I-142 Les protéines de type EVH :

Figure 8

Récemment, une famille de protéines nommées Homer a été identifiée : Homer-1a, deux variants d'épissage Homer-1b et Homer-1c plus longs dans la partie C-terminale, ainsi que deux autres protéines distinctes mais proches structurellement Homer-2a/b et Homer-3. Ces protéines, localisées dans les régions post-synaptiques se lient aux récepteurs métabotropiques du groupe I (mGluR1a, mGluR5) (Brakeman et al., 1997). La reconnaissance du motif PPXXFR (appelé "Homer ligand") situé dans la région C-terminale du récepteur s'effectue par les domaines EVH (enabled/VASP homology) de la région amino-terminale de la protéine Homer (Tu et al., 1998). Ce motif se retrouve dans le récepteur adrénergique a1D mais la preuve d'une interaction avec Homer n'a pas encore été démontrée (Zhong et Minneman, 1999). A l'exception de Homer-1a, l'ensemble des protéines Homer présente la particularité de pouvoir se complexer en homo- ou hétéro-multimères via des domaines "coiled-coil" situés dans la région C-terminale (Xiao et al., 1998).
L'"Homer ligand" est également présent au niveau des récepteurs IP3 et ryanodine et l'existence de complexes formés entre les récepteurs métabotropiques, Homer-1 (b, c), Homer-2, Homer-3, et les récepteurs IP3 est maintenant établie (Tu et al., 1998). Cette association constitue un moyen supplémentaire pour libérer le Ca⁺⁺ stocké dans les réserves intracellulaires (figure 8). Homer-1a, caractérisé par l'absence de domaines "coiled-coil", exerce un effet compétiteur sur la formation des complexes entre les autres protéines Homer et les récepteurs mGluR et entraîne par conséquent une inhibition du relargage du Ca⁺⁺ en provenance des récepteurs IP3. Homer-1a est issu d'un gène précoce qui peut être rapidement induit et synthétisé au moment de la stimulation neuronale. L'augmentation de cette protéine laisse fortement supposer que Homer-1a réduit l'activité synaptique par un mécanisme de "feed back".
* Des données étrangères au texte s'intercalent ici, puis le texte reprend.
(** C5 (as amended).  Construction raises when the credential file is
    missing, when it does not parse, and when the document has no
    [expires_at]; in each case nothing else happens.  A document whose
    [expires_at] the clock has not reached is returned as the token set,
    whatever other fields it has. *)
Theorem init_load_outcomes tokens_file w :
  (files w !! tokens_file = None →
   __init__ tokens_file w = (Raise (FileNotFoundError tokens_file), w))
  ∧ (∀ content,
       files w !! tokens_file = Some content → json_loads content = None →
       __init__ tokens_file w = (Raise JSONDecodeError, w))
  ∧ (∀ content (m : gmap string json),
       files w !! tokens_file = Some content → json_loads content = Some (JObj m) →
       m !! "expires_at" = None →
       __init__ tokens_file w = (Raise (KeyError "expires_at"), w))
  ∧ (∀ content t e,
       files w !! tokens_file = Some content → json_loads content = Some t →
       py_getitem t "expires_at" = Ok e → py_float_ge (clock w) e = Ok false →
       __init__ tokens_file w = (Ok {| tokens := t |}, w)).
Proof.
  repeat split.
  - intros Hfile. by rewrite init_run, Hfile.
  - intros content Hfile Hload. by rewrite init_run, Hfile, Hload.
  - intros content m Hfile Hload Hm. rewrite init_run, Hfile, Hload. simpl.
    by rewrite Hm.
  - intros content t e Hfile Hload He Hge.
    by rewrite init_run, Hfile, Hload, He, Hge.
Qed.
De plus, ces protéines Homer interviennent dans le trafic intracellulaire et l'expression membranaire des récepteurs métabotropiques. En 1999, Ciruela et al. soulignèrent le rôle de la protéine Homer-1a dans l'adressage du récepteur mGluR1a à la surface cellulaire. Les résultats obtenus par biotinylation des molécules de surface et par marquage immunofluorescent révèlent que la co-expression des ADNc codant pour ces deux protéines augmente la quantité des récepteurs mGluR1a au niveau membranaire (Ciruela et al., 1999). Par contre, l'expression conjointe de Homer-1b et du récepteur mGluR5 se traduit par la rétention de mGluR5 au niveau du réticulum endoplasmique (Roche et al., 1999).